Match the string "AdvanceBarrier" against each line below, and copy every line that matches.

─── Data to examine ───

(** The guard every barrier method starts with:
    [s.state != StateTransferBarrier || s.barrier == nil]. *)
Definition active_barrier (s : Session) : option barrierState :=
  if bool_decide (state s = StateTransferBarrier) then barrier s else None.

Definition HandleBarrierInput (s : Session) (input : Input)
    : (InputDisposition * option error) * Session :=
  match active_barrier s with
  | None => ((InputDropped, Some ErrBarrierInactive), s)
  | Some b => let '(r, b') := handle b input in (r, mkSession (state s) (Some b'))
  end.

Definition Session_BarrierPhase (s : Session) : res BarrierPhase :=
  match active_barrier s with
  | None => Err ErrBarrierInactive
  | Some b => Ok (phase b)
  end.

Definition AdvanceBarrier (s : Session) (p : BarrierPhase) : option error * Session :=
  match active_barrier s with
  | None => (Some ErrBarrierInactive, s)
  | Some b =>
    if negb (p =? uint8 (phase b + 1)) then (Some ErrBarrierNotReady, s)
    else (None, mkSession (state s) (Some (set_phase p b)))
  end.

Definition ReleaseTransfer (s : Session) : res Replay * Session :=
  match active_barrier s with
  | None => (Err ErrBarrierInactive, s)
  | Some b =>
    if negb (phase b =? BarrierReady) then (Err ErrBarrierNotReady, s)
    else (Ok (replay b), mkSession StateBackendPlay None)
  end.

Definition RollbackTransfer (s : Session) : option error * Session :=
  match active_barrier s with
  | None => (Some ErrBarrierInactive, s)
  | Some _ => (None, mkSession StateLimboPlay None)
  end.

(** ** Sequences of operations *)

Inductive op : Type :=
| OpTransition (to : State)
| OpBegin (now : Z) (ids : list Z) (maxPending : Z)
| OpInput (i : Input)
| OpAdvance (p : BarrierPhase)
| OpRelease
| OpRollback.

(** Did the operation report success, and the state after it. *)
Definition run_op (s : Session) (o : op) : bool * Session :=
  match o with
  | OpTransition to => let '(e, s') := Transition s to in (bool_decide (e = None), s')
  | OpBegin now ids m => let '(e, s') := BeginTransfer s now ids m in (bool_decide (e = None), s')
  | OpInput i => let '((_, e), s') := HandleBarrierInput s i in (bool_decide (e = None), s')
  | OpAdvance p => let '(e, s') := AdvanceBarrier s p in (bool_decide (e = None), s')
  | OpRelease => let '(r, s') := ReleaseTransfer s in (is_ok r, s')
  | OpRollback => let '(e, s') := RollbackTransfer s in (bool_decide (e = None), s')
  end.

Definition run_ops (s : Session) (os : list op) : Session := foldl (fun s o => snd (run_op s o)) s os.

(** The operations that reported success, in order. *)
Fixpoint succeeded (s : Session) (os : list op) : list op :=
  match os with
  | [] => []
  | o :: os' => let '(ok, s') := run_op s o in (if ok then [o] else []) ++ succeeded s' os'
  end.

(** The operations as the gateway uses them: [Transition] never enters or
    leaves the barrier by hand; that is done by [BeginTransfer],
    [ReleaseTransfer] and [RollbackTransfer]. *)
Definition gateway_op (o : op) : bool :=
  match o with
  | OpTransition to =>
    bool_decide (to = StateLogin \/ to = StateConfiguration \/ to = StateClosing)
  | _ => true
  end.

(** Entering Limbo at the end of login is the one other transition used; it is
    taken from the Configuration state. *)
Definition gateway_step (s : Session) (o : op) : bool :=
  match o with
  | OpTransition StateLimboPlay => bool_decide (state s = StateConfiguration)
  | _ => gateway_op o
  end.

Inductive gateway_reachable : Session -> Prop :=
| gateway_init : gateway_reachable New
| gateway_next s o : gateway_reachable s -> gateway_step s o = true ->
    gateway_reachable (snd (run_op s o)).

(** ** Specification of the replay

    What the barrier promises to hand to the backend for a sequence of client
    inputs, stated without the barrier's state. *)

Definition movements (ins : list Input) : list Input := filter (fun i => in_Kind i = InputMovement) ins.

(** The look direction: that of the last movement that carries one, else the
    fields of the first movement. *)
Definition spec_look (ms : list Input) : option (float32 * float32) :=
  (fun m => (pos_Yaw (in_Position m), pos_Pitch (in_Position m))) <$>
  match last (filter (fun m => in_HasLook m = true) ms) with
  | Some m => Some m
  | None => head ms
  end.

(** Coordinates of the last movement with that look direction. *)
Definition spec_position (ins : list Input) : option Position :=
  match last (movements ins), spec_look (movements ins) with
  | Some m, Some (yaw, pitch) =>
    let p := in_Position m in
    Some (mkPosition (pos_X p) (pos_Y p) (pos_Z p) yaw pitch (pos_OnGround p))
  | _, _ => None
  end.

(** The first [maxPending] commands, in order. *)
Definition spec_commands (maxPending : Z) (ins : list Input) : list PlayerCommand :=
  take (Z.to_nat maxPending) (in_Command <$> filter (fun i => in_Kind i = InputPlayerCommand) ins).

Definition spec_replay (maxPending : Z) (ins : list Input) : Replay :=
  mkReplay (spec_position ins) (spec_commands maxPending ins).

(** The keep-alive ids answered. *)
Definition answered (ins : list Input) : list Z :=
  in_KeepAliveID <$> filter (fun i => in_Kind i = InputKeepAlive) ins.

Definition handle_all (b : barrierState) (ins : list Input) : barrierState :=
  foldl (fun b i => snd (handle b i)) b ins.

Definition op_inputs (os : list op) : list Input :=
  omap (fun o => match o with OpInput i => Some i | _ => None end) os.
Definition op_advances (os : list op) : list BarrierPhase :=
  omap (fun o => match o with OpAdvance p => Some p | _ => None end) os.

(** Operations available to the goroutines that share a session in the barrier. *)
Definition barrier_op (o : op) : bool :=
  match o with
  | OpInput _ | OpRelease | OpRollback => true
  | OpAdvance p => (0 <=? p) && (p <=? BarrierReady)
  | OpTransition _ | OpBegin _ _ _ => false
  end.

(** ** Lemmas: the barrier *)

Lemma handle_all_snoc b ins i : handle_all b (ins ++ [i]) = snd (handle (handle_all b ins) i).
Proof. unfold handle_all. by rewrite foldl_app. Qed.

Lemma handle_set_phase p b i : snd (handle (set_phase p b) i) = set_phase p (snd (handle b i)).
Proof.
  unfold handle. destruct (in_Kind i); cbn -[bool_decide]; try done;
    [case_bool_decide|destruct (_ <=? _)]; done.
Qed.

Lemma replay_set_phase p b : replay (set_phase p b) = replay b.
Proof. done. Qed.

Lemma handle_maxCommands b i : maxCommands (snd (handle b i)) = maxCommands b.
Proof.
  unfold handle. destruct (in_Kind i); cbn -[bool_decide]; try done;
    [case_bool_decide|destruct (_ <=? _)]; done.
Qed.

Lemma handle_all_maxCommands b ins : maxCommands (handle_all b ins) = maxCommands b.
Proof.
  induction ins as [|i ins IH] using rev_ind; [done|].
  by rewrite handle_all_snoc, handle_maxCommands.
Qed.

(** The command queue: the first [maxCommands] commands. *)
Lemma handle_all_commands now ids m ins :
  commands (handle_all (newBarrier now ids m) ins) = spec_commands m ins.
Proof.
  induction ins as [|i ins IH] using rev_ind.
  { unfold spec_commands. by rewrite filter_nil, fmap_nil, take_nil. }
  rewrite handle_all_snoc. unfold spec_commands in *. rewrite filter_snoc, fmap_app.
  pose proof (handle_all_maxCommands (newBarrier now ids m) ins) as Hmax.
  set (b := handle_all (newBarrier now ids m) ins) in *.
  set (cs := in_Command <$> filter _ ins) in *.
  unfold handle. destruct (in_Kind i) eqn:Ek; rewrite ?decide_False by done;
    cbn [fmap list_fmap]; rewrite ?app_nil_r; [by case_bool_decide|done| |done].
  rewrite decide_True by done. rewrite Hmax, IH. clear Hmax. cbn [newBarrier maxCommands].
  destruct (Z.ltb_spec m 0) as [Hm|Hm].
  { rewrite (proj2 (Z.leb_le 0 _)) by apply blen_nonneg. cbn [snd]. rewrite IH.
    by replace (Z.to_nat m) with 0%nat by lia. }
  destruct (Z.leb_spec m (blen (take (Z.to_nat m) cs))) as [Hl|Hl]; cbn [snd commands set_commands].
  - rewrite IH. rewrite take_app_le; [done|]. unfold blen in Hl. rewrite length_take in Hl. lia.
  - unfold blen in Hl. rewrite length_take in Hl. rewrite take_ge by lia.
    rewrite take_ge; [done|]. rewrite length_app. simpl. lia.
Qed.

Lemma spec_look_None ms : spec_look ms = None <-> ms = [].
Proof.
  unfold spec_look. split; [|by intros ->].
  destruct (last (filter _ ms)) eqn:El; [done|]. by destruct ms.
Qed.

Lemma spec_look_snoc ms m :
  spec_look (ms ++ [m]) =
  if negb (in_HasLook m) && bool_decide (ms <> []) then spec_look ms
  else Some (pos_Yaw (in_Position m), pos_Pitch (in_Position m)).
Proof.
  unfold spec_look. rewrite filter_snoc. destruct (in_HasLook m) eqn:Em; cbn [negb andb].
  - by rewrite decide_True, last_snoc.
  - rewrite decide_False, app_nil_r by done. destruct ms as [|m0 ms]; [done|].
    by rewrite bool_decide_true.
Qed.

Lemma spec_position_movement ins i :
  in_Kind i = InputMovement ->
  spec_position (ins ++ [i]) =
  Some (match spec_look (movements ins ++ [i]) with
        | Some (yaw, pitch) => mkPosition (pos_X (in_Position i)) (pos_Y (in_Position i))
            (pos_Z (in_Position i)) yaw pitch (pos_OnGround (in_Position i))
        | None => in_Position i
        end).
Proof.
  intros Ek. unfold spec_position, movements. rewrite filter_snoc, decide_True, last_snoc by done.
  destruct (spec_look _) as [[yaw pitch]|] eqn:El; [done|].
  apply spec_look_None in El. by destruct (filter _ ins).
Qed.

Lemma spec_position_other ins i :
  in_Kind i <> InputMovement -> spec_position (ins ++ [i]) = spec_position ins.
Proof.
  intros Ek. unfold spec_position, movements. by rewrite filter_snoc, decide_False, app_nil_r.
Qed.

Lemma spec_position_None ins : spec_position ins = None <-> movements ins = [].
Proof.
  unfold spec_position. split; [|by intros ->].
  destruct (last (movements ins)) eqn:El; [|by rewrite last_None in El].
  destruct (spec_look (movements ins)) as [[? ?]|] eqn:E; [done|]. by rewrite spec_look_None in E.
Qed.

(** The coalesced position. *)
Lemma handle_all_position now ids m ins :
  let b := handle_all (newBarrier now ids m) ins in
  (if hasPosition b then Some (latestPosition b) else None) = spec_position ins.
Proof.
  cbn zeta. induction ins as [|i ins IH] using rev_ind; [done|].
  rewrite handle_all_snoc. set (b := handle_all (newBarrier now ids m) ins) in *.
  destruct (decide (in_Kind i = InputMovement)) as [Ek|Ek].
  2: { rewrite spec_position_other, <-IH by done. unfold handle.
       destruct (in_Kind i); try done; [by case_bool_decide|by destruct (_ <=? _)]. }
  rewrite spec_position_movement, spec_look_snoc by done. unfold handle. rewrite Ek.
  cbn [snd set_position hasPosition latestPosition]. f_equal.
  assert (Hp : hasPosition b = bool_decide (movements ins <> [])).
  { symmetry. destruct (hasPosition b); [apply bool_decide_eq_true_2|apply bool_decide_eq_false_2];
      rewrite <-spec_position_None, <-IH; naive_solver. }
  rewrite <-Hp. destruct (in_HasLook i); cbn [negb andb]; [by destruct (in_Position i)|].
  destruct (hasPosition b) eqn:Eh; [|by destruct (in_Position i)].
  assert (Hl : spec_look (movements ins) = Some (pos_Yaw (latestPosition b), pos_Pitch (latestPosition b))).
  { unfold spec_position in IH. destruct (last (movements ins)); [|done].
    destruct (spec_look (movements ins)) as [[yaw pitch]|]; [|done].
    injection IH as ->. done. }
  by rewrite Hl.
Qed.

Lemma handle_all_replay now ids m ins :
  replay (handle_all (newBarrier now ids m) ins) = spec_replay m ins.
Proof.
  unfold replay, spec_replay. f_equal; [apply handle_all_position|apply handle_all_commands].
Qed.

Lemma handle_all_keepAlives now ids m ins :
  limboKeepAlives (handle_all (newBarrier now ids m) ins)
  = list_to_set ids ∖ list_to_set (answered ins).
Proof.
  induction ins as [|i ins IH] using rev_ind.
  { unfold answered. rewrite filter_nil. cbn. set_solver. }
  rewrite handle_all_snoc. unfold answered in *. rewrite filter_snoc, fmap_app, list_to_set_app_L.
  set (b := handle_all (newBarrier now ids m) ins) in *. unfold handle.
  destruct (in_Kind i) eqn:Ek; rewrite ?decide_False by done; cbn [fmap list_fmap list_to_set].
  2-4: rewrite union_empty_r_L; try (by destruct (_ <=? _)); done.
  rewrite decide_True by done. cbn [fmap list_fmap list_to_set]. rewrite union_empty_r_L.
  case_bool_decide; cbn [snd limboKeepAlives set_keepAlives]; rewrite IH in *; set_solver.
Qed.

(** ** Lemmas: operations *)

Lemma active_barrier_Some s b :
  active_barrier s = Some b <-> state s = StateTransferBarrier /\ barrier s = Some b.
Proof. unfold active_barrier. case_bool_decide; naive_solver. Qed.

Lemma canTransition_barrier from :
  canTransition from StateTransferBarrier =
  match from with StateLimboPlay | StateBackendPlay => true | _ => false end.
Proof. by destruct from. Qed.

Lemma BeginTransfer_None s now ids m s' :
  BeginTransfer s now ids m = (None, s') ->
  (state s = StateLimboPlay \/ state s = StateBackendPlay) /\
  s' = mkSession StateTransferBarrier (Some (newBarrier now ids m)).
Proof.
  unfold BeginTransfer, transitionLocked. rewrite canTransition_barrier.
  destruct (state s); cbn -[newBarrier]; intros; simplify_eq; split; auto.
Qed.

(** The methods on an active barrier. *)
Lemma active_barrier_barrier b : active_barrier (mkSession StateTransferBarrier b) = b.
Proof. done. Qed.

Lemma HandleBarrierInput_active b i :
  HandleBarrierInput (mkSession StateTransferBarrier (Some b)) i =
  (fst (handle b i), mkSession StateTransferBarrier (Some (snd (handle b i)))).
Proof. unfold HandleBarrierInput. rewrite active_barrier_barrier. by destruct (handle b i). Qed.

───

Output of the exercise:
Definition AdvanceBarrier (s : Session) (p : BarrierPhase) : option error * Session :=
  | OpAdvance p => let '(e, s') := AdvanceBarrier s p in (bool_decide (e = None), s')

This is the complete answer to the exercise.